Out of the material that follows, write out exactly the lines from the line with "(** The constructor" to the line with "Ret b ∧ wf b ∧", both ends included, and no others.

[Opening Information provided section]

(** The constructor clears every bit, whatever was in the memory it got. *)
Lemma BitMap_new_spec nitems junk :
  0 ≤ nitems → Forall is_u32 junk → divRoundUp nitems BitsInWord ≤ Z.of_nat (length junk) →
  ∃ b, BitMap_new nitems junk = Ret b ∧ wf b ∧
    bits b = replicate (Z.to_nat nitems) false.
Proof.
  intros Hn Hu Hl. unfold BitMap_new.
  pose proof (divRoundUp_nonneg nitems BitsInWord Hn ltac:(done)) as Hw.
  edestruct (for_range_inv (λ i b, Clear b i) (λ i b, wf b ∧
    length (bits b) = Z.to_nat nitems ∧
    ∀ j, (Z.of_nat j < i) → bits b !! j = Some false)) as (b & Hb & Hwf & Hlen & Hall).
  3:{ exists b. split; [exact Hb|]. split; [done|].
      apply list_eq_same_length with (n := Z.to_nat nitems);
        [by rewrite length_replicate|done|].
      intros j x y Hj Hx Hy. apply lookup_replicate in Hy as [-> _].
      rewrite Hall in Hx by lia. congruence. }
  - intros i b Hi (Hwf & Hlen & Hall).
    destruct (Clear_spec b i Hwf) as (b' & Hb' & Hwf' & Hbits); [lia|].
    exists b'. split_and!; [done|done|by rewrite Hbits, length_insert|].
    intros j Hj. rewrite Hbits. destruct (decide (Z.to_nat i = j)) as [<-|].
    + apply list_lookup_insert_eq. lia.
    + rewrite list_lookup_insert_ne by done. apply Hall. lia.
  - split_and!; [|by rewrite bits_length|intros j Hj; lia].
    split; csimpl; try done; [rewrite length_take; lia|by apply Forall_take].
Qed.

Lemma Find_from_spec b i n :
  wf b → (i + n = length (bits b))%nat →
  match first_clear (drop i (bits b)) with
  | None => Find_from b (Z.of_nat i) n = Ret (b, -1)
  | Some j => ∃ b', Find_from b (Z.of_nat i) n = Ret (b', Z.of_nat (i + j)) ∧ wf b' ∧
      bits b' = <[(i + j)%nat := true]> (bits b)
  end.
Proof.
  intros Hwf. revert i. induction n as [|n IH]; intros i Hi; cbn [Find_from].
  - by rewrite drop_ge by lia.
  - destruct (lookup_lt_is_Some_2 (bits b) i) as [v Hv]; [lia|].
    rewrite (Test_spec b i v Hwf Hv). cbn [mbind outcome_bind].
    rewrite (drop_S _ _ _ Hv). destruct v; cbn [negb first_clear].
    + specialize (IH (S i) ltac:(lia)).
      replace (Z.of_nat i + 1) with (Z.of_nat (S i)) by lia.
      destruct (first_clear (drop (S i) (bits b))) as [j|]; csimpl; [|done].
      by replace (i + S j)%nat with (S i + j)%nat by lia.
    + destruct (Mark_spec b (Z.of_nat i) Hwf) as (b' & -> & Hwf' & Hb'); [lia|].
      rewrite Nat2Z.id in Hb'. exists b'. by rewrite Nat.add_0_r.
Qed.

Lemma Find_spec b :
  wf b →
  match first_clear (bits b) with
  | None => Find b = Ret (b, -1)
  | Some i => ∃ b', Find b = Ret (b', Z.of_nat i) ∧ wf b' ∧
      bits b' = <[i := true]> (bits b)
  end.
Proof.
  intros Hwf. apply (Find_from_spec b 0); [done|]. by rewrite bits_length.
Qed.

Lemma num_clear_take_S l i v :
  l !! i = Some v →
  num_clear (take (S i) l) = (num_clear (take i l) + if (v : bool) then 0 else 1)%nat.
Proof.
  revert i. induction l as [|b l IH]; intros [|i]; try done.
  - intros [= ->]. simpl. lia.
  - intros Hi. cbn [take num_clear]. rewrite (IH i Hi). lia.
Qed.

[Closing Information provided section]
[Opening Information provided section]

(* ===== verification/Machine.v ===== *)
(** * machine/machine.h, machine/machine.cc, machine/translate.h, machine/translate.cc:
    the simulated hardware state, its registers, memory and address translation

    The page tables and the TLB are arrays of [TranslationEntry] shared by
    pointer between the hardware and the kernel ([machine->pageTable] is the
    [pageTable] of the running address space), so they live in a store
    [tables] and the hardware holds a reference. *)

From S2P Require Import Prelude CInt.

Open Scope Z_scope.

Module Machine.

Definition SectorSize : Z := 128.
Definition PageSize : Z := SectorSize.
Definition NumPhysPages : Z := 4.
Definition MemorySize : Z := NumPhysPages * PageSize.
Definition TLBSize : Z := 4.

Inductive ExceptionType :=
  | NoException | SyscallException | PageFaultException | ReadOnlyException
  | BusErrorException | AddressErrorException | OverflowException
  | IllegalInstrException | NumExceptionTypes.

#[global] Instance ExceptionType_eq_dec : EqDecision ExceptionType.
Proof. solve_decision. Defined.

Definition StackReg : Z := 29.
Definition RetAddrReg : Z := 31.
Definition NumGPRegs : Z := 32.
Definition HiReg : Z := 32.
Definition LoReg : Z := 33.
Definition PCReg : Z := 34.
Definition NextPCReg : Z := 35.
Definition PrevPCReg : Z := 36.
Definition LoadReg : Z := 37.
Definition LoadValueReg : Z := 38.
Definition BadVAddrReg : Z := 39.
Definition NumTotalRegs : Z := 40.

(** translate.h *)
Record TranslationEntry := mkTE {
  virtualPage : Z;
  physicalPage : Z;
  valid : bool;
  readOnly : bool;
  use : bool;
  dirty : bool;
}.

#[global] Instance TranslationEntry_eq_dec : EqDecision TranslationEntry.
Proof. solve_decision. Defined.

[Closing Information provided section]
[Opening Information provided section]

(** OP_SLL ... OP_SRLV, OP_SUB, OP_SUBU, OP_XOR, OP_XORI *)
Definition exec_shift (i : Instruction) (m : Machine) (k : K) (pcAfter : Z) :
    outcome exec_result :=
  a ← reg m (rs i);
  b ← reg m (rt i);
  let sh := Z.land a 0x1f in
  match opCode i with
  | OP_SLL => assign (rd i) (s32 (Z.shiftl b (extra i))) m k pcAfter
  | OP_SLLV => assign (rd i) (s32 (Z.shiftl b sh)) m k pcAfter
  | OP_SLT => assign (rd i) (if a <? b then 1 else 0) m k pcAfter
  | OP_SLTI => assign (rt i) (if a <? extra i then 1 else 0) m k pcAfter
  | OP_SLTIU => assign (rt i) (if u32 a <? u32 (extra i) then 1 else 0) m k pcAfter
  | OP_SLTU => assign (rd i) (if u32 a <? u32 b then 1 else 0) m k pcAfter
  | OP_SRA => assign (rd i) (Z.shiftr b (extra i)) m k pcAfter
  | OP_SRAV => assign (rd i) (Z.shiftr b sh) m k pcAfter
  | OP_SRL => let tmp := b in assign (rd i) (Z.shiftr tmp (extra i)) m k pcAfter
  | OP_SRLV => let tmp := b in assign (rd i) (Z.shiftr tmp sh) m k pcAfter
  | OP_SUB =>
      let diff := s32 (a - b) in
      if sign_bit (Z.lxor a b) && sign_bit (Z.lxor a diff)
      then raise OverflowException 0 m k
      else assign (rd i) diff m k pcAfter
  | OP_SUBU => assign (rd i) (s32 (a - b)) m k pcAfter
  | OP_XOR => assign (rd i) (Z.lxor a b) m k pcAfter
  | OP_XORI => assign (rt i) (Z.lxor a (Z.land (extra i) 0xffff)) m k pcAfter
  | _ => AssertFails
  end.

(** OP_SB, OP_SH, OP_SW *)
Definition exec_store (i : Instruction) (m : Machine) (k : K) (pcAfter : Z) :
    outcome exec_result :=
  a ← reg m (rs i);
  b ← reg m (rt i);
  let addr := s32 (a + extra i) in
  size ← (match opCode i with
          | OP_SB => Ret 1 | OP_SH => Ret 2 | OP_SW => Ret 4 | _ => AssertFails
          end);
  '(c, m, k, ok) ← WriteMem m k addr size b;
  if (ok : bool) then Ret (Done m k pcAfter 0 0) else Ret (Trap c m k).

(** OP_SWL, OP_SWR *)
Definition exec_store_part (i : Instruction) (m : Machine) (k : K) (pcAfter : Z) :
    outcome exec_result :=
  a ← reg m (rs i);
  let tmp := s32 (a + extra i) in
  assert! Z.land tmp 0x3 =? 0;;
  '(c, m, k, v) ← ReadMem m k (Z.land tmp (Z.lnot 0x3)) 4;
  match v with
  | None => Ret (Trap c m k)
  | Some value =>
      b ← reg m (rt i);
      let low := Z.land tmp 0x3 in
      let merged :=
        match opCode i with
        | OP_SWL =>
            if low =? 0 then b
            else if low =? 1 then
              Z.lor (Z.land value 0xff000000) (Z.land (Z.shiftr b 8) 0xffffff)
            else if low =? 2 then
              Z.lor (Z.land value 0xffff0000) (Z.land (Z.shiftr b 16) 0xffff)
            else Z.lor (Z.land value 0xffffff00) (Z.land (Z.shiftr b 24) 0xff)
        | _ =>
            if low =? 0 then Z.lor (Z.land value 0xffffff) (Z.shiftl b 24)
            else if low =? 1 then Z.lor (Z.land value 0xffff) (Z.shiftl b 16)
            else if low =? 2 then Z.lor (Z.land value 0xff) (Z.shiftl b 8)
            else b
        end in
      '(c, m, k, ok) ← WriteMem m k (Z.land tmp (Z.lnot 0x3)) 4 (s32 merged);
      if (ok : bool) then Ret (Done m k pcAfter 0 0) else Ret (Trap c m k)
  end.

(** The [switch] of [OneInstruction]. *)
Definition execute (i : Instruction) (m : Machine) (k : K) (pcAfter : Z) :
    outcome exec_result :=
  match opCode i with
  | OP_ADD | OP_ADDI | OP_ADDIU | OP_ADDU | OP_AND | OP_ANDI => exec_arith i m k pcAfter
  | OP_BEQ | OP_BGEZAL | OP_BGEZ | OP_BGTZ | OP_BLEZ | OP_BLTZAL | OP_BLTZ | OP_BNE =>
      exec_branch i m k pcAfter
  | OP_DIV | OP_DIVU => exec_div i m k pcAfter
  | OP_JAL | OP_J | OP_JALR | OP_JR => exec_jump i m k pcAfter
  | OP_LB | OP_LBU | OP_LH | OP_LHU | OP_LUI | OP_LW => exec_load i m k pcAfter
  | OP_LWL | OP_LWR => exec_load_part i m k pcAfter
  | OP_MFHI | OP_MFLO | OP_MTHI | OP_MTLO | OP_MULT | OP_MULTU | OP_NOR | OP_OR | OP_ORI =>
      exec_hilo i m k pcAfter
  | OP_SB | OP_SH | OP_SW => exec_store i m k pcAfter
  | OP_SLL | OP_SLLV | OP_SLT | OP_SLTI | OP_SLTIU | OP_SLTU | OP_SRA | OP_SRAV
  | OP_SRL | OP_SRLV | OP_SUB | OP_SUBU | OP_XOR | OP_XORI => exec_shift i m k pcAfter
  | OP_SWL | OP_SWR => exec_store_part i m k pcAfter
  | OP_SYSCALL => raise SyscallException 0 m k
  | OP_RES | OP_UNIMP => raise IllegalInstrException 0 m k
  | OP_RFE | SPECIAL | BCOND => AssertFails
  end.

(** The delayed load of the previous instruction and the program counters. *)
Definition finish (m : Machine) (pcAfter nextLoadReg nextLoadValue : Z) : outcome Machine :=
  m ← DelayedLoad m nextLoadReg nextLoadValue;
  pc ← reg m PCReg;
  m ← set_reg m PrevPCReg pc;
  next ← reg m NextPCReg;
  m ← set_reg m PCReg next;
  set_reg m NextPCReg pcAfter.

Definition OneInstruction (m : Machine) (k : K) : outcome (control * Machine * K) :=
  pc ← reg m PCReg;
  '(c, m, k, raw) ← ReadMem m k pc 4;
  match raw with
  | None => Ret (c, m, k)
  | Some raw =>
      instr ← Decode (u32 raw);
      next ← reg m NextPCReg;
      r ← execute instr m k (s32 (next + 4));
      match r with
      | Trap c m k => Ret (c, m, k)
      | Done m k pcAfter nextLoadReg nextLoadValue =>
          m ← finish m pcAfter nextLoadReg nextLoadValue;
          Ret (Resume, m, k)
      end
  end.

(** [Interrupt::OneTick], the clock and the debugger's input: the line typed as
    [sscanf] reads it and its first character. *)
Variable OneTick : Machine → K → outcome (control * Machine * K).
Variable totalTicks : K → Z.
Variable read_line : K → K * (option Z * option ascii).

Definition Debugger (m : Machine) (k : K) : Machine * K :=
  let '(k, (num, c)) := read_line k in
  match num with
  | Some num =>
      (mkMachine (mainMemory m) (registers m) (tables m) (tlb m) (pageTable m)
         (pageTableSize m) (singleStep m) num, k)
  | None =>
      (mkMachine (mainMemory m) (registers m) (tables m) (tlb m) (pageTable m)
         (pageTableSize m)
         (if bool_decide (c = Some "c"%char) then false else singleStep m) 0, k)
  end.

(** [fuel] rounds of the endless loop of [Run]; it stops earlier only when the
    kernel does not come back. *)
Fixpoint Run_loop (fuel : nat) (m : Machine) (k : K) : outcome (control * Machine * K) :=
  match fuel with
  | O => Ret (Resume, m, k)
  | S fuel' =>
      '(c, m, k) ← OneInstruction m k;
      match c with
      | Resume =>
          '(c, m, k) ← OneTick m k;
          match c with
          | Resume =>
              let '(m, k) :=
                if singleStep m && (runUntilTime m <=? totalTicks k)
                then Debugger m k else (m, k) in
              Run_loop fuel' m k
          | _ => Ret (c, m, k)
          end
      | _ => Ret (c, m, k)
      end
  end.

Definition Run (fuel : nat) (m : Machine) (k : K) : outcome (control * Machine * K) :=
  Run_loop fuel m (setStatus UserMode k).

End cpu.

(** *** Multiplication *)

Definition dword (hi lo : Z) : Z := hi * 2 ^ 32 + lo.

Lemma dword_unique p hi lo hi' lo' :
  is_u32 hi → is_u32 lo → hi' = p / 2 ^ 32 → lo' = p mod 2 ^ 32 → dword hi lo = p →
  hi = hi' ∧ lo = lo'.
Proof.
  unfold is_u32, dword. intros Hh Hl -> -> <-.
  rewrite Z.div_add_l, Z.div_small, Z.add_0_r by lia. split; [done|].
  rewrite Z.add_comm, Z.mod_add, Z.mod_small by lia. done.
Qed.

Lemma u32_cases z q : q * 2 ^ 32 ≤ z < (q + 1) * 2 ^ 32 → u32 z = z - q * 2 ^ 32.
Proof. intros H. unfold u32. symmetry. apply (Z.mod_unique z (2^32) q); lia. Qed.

[Closing Information provided section]

## [Exercise response]
(** The constructor clears every bit, whatever was in the memory it got. *)
Lemma BitMap_new_spec nitems junk :
  0 ≤ nitems → Forall is_u32 junk → divRoundUp nitems BitsInWord ≤ Z.of_nat (length junk) →
  ∃ b, BitMap_new nitems junk = Ret b ∧ wf b ∧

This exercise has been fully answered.